Islamic terrorists staged a large-scale attack against targets in the obscure Caucasian city of Nalchik on Thursday. Israeli site DEBKA reports that the terrorists were affiliated with al Qaeda.
The Nalchik Wahhabi cell of al Qaeda is notably dangerous and ruthless. It provided the jumping off base for the raiders who besieged the Beslan school a year ago, leaving 332 dead, most children.After tha[t] attack, on Sept. 13, 2004, DEBKAfile reported that the small, out-of-the- way province of Kabardino-Balkaria (est. pop. one million) attracted an al Qaeda presence from 2002 when American bases went up in Georgia. Its leaders decided to counter the US presence by establishing a strategic base in the Muslim Northern Caucasus, the southwestern region of the Russian Federation.
Most of the province’s inhabitants are ethnic Circassian Muslims. The unrecorded chapter of the Chechen intelligence war of the 1990s relates how the Circassian community of Jordan, which was the security buttress of the Hashemite throne, was used by US, British and French intelligence as a pipeline into the Chechen breakaway movement for close surveillance of its conflict with Russia. Al Qaeda, which tracks and meets every American intelligence move connected with the global war on terror, countered by going into the remote and relatively affluent Kabardino-Balkaria to quietly acquire its own Circassian asset.
Until early 2005, the Kabardino-Balkaria cells were the rear bases of the Saudi Wahhabis fighting in the Chechen rebellion against Russia. They were also used for trading intelligence and weapons. But then the Saudi fighters moved out of Chechnya to join Abu Musab al Zarqawi’s terrorist ranks in Iraq. Al Qaeda then promoted the Nalchik Wahhabi cell to become its leading Caucasian base.
Dan Darling at Winds of Change presents an overview and also addresses the linkages between various Islamic terrorist groups.
The attack on Nalchik in Kabardino-Balkaria is yet another sign of the deteriorating situation in the North Caucasus. While this is the first high-profile attack by Basayev's Chechen fighters and their allies since Beslan, this is unfortunately just the latest indication of the waning Russian control in the region.

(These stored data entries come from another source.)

(** * scan_services: service inventory across sysv, upstart, chkconfig and systemd

    A shallow embedding of [library/scan_services.py] and the properties
    of its parsers, of the chkconfig fallback chain and of the merge done
    by [main].

    Text is modelled as [string] (one [ascii] per character, so the model
    covers ASCII text), Python dictionaries as stdpp's [gmap] with string
    keys, and the host (binary lookup, command execution, the init
    identity file) as a record of functions. *)

From Stdlib Require Import ZArith String Ascii List Bool Lia.
From stdpp Require Import base option list gmap strings.

Open Scope string_scope.
Open Scope list_scope.

(** ** Python string primitives *)

Module PyStr.

(** Whitespace as [str.split()], [str.isspace] and the regex class [\s] see
    it on ASCII text: TAB, LF, VT, FF, CR, FS, GS, RS, US and space. *)
Definition isspace (c : ascii) : bool :=
  let n := nat_of_ascii c in
  ((9 <=? n)%nat && (n <=? 13)%nat) || ((28 <=? n)%nat && (n <=? 32)%nat).

Definition isdigit (c : ascii) : bool :=
  let n := nat_of_ascii c in (48 <=? n)%nat && (n <=? 57)%nat.

Definition isupper (c : ascii) : bool :=
  let n := nat_of_ascii c in (65 <=? n)%nat && (n <=? 90)%nat.

Definition islower (c : ascii) : bool :=
  let n := nat_of_ascii c in (97 <=? n)%nat && (n <=? 122)%nat.

(** The regex class [\w] on ASCII text: letters, digits and underscore. *)
Definition isword (c : ascii) : bool :=
  isupper c || islower c || isdigit c || Ascii.eqb c "_"%char.

Definition char_lower (c : ascii) : ascii :=
  if isupper c then ascii_of_nat (nat_of_ascii c + 32) else c.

For some time now, there have been nearly as many clashes between Russian forces and Chechen fighters in Dagestan and Ingushetia as there are inside Chechnya proper and Basayev's followers now consist of large numbers of Dagestani and Ingush Muslims in addition to actual Chechens and Arab al-Qaeda fighters.
Oddly, National Public Radio interviewed a Russian security expert Friday and I was struck by his virtual refusal to even mention the Islamic nature of the attackers.
Mark Steyn was listening to the same broadcast and has a lot to say about that coverage and more.
What happened in Russia on Thursday was serious business, not just in the death toll but in the number of key government installations that the alleged insurging rebel militants of non-specific ideology managed to seize with relative ease. The militantly rebellious insurgers of no known religious affiliation have long said they want a pan-Caucasian Islamic state from the Black Sea to the Caspian Sea, and the carnage they wreaked in the hitherto semi-safe-ish republic of Kabardino-Balkaria suggests that they're more likely to spread the conflict to other parts of the Russian Federation than Moscow is to contain it.Posted by Alan at October 16, 2005 03:12 PMDid you see that news item in Stavropolsky Meridian last October? "Strontium, Uranium And Plutonium Found In Train To Caucasus." When a region already regarded as a Bud's Discount Warehouse for nuclear materials is getting sucked deeper into the maw of Islamism, why be so sheepish about letting us know the forces at play?
The Russians couldn't hold on to Eastern Europe. They couldn't hold on to Central Asia. Why would they fare any better with the present so-called Russian "Federation"? The country is literally dying. It's had a net population loss every year since 1992, one of the lowest fertility rates in the world -- 1.2 children born per woman -- and one of the highest abortion rates: some 70 percent of pregnancies are terminated. Russian men now have a lower life expectancy than Bangladeshis -- not because Bangladesh is brimming with actuarial advantages but because, if he had four legs and hung from a tree in a rain forest, the Russian male would be on the endangered species list.
Yet, within their present territory, there remain a few exceptions to the grim statistics cited above, parts of Russia that retain healthy fertility rates and healthy mortality rates. And guess what? They're the Muslim parts. Or, as the New York Times/NPR/Agence France Presse/Scotsman/Toronto Globe & Mail would say, they're the insurgent rebel militant parts. Many of these Russian Muslim areas -- like Bashkortistan (and no, I didn't make that up, it's a real stan. Check it out in the World Book Of Stans) -- are also rich in natural resources.
If you're an energy-rich Muslim republic, what's the point of going down the express garbage chute of history with the Russian Federation? The Islamification of significant parts of present-day Russia is going to be a critical factor in its death spiral.